**Exercise inputs**
————

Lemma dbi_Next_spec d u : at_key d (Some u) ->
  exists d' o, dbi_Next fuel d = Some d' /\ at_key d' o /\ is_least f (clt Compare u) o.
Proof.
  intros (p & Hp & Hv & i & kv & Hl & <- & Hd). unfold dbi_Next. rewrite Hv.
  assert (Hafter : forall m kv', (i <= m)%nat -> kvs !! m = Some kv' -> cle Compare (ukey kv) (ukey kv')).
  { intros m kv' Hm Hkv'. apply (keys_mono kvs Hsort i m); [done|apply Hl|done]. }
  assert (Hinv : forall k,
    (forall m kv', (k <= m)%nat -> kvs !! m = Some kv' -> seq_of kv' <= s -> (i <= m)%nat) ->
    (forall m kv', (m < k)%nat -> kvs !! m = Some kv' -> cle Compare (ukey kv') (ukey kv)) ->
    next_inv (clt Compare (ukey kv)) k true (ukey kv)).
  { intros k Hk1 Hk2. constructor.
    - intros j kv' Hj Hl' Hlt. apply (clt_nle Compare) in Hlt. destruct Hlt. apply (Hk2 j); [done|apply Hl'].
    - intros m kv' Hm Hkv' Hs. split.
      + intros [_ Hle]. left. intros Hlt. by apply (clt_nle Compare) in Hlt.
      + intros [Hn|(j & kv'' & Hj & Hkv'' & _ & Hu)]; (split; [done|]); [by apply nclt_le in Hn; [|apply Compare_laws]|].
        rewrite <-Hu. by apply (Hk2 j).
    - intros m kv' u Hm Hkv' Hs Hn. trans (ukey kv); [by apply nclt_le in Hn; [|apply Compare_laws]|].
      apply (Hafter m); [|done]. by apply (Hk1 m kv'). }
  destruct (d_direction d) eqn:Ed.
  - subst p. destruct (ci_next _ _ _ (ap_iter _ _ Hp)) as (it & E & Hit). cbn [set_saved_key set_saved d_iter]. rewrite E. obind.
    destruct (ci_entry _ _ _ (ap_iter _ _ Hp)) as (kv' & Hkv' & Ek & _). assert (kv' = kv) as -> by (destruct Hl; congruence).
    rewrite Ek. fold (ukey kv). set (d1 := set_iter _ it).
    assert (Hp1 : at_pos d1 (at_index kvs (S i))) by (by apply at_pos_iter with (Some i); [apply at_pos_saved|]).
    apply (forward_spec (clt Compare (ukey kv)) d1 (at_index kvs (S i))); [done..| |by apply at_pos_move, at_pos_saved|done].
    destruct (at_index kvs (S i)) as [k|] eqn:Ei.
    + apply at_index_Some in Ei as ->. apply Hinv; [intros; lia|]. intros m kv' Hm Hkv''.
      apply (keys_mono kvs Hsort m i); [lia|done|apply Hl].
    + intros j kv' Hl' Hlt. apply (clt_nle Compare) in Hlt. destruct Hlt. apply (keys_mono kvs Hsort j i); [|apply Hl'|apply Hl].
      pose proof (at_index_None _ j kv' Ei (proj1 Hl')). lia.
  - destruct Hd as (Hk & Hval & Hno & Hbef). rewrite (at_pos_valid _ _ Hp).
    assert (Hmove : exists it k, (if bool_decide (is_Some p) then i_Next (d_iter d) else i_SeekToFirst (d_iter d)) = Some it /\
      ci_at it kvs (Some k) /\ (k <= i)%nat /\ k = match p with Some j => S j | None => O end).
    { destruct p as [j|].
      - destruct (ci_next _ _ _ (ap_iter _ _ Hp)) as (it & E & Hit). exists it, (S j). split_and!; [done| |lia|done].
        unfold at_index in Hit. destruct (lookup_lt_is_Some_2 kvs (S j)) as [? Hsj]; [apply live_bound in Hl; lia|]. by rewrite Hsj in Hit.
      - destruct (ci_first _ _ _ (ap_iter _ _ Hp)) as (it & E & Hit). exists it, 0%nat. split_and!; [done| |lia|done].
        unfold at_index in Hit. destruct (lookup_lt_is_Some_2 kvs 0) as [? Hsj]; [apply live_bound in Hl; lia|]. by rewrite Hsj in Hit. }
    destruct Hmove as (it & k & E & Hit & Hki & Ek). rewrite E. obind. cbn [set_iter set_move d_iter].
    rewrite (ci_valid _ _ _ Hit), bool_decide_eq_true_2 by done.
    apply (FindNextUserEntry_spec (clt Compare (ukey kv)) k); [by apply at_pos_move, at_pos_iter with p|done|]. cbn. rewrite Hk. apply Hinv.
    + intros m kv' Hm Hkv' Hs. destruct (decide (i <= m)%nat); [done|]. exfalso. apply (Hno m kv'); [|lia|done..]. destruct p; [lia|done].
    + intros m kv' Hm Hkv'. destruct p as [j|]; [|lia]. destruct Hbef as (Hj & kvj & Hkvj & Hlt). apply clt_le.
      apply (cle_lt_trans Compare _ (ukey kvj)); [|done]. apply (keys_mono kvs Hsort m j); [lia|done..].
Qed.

————

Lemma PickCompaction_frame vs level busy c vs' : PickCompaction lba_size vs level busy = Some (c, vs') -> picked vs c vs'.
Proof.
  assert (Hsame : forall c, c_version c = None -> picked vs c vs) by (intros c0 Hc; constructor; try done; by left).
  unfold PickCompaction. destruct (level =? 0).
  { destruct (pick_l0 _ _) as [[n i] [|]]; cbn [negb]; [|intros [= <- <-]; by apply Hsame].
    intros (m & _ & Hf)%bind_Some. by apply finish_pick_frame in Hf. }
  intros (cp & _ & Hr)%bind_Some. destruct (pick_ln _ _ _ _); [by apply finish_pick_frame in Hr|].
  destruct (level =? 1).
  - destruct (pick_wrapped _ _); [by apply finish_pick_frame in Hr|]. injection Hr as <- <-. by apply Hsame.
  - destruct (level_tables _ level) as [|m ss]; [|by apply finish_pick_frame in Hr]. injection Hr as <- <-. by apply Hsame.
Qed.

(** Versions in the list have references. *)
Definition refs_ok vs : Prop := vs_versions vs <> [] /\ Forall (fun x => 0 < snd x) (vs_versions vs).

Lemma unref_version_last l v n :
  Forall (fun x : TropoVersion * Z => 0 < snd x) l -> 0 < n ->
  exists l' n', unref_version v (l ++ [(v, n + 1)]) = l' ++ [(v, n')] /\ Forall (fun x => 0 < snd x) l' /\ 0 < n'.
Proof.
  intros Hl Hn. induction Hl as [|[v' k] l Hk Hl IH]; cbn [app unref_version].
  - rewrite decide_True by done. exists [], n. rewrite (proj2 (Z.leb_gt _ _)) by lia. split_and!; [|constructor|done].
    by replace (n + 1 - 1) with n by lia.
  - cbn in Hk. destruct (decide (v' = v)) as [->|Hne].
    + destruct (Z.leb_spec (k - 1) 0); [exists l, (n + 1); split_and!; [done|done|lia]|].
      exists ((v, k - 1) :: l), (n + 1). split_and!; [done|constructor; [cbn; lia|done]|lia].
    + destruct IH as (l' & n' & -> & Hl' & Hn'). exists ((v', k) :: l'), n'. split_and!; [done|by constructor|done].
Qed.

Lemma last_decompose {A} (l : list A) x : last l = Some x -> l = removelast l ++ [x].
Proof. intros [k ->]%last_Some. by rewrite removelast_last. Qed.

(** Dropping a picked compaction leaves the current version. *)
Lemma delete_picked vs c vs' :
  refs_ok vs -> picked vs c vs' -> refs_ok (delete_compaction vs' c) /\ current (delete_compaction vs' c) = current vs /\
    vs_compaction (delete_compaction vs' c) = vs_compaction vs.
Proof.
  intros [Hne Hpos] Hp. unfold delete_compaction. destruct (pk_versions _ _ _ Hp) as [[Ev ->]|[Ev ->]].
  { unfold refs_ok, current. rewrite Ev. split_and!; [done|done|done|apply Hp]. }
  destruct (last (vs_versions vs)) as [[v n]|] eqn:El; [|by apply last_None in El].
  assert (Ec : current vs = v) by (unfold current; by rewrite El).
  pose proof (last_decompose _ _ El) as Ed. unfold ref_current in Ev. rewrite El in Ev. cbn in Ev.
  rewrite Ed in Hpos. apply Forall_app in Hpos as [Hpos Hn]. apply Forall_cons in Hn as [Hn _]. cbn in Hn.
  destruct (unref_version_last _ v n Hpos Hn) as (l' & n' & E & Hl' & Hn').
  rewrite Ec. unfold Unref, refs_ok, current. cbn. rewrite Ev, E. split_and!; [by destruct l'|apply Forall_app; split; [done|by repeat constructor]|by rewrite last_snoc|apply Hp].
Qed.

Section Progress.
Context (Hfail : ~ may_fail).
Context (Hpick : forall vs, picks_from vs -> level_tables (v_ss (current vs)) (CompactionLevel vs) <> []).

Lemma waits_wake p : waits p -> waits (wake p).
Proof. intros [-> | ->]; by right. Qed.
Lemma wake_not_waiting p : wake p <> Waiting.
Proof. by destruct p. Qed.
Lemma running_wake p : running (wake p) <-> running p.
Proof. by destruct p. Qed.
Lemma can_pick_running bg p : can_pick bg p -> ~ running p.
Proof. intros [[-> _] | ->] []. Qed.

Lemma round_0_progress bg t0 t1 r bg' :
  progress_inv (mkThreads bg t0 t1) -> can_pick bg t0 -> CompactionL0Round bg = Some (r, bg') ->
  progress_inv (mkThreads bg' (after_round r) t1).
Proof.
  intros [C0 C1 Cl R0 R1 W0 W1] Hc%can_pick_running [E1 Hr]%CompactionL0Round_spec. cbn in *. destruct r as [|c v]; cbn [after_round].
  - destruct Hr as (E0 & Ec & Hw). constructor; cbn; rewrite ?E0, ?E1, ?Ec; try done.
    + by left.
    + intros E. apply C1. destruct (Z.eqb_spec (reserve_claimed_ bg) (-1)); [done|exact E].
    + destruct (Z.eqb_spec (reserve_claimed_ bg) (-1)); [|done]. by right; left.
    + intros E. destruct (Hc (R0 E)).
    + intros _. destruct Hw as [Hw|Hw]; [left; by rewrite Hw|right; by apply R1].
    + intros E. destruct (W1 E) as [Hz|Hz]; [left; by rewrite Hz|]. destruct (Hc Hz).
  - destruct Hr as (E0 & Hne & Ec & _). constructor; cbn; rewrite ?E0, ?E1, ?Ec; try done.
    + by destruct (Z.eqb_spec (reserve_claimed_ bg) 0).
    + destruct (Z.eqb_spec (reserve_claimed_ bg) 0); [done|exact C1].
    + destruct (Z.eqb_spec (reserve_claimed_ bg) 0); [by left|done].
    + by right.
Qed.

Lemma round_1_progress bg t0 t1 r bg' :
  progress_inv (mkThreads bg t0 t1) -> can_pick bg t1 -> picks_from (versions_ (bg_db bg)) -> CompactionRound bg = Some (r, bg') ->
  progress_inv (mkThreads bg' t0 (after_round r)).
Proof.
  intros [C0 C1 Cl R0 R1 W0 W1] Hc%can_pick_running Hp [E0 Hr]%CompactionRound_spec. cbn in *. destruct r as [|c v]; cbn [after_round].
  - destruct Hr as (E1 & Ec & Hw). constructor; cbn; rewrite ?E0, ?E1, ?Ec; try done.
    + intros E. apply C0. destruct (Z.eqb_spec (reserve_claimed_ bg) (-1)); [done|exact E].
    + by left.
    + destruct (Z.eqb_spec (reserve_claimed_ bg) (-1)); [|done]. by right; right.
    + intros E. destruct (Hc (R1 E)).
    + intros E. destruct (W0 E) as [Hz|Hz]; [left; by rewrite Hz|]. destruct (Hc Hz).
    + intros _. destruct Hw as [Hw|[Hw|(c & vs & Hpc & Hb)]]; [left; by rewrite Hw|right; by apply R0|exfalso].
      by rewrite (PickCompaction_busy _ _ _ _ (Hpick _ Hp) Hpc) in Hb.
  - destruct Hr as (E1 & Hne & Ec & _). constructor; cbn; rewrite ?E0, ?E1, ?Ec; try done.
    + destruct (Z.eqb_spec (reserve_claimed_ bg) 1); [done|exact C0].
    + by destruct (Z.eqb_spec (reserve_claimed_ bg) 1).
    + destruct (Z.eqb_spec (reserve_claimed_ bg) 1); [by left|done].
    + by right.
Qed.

————

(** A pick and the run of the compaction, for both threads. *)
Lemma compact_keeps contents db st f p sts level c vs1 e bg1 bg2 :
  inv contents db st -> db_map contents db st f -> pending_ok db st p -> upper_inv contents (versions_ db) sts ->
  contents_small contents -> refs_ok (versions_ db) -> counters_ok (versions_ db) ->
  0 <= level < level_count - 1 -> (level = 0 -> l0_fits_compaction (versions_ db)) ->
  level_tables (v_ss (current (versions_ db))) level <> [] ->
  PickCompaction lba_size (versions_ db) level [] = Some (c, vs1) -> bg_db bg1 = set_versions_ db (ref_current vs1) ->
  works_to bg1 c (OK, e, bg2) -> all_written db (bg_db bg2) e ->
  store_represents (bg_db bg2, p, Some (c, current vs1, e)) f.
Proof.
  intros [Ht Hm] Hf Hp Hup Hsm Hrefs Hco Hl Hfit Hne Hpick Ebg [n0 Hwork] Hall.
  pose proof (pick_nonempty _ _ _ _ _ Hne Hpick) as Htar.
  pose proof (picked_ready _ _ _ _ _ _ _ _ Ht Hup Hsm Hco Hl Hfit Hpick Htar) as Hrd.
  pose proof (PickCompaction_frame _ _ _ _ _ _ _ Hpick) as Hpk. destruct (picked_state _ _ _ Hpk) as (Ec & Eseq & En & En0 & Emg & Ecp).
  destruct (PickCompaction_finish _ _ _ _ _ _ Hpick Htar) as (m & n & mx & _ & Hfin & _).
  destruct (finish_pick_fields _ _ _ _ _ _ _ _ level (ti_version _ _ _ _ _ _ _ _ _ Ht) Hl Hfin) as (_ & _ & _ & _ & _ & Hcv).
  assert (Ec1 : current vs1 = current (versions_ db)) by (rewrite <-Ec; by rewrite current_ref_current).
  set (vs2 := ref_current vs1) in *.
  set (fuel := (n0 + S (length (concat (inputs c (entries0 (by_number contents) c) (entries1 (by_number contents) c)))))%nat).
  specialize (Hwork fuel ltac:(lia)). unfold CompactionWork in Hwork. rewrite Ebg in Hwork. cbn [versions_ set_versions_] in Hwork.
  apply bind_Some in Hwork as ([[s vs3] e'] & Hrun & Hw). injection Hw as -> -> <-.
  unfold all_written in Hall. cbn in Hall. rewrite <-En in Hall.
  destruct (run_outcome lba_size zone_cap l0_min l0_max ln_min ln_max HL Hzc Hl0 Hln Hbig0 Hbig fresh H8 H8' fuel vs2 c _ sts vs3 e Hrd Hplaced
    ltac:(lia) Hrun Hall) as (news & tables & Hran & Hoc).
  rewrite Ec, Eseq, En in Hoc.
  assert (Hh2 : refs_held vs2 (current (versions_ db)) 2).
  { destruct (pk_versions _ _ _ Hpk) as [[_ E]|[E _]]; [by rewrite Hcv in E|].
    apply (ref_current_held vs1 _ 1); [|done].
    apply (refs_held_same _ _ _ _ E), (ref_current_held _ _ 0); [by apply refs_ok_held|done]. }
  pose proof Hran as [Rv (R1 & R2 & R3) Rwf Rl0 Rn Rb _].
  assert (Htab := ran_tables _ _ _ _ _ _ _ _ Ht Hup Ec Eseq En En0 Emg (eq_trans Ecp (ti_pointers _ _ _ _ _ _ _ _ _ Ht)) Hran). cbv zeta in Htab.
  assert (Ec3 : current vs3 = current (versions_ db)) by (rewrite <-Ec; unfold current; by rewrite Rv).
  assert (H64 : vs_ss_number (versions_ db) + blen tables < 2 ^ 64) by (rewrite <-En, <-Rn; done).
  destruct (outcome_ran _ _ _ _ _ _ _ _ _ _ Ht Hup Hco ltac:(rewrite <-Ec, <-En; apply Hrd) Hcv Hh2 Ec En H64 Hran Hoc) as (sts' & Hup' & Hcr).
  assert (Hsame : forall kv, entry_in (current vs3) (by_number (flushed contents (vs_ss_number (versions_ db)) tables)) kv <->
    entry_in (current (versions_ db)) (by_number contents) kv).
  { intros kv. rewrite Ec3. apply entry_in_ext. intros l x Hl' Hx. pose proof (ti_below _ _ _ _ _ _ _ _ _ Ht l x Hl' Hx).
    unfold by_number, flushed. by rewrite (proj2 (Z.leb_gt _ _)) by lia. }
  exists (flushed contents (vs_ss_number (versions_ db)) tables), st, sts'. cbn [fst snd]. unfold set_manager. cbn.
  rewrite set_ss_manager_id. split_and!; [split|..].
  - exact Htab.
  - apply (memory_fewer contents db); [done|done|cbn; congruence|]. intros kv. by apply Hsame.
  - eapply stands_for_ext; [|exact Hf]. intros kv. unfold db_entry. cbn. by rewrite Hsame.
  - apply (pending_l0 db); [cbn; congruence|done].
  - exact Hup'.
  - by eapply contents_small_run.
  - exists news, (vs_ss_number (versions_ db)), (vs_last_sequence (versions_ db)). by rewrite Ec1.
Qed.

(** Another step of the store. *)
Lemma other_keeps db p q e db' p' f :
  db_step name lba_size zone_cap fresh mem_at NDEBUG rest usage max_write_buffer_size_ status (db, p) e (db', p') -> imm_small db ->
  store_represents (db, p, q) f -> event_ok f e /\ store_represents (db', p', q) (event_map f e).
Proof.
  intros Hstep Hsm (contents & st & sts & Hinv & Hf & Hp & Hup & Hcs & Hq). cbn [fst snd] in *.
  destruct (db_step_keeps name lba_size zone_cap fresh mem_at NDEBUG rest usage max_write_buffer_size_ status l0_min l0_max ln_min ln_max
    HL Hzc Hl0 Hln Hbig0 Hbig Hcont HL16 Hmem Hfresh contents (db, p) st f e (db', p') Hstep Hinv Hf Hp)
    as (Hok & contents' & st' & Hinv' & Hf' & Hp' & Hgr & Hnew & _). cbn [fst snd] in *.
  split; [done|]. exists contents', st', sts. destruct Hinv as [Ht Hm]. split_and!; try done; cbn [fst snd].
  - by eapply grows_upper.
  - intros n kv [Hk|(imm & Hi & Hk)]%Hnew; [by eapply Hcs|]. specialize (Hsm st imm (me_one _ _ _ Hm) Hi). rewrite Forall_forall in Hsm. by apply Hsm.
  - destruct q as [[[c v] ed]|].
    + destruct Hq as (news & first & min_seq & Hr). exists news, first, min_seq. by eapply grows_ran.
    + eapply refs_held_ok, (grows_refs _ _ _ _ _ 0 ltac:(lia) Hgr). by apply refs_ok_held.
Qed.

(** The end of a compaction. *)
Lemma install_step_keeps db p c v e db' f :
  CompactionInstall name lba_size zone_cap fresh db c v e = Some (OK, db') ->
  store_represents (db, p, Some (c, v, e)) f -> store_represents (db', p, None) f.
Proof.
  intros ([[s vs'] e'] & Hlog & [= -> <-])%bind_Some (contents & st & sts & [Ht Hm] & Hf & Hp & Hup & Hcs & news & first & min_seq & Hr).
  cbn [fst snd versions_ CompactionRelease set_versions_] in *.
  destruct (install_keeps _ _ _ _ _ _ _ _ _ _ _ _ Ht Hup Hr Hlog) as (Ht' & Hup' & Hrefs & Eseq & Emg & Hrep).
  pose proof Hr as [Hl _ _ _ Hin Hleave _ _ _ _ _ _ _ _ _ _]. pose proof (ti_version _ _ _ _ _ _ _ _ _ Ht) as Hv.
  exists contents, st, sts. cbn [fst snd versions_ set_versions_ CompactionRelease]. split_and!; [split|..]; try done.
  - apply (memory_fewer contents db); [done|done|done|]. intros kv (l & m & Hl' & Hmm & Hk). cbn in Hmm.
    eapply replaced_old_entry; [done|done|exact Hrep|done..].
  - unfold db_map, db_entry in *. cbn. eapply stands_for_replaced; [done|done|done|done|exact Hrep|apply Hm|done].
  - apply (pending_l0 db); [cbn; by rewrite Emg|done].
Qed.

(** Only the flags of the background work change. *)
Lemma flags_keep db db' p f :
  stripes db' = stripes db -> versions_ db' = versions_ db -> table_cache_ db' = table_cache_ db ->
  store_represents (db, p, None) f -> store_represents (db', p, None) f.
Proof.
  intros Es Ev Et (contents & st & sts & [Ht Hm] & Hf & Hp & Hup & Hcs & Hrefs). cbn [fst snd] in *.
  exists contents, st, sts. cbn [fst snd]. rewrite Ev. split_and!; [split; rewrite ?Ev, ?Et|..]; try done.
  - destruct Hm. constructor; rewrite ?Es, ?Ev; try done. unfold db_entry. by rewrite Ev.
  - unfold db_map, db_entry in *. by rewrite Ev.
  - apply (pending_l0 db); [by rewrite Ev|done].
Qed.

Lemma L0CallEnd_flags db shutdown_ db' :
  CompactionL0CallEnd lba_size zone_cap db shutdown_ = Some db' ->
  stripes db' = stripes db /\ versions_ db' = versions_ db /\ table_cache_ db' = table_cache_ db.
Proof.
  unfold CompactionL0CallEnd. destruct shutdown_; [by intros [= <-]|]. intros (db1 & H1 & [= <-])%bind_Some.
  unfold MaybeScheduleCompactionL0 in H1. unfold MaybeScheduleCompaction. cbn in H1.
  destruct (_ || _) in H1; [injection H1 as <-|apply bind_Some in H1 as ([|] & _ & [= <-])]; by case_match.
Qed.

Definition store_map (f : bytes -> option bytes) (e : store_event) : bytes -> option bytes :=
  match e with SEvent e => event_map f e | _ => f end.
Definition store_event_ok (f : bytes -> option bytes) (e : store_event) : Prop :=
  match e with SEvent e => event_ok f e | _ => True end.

————

Looking at the records, how many lines include "exfalso"? Respond with the number only.

**Answer**
2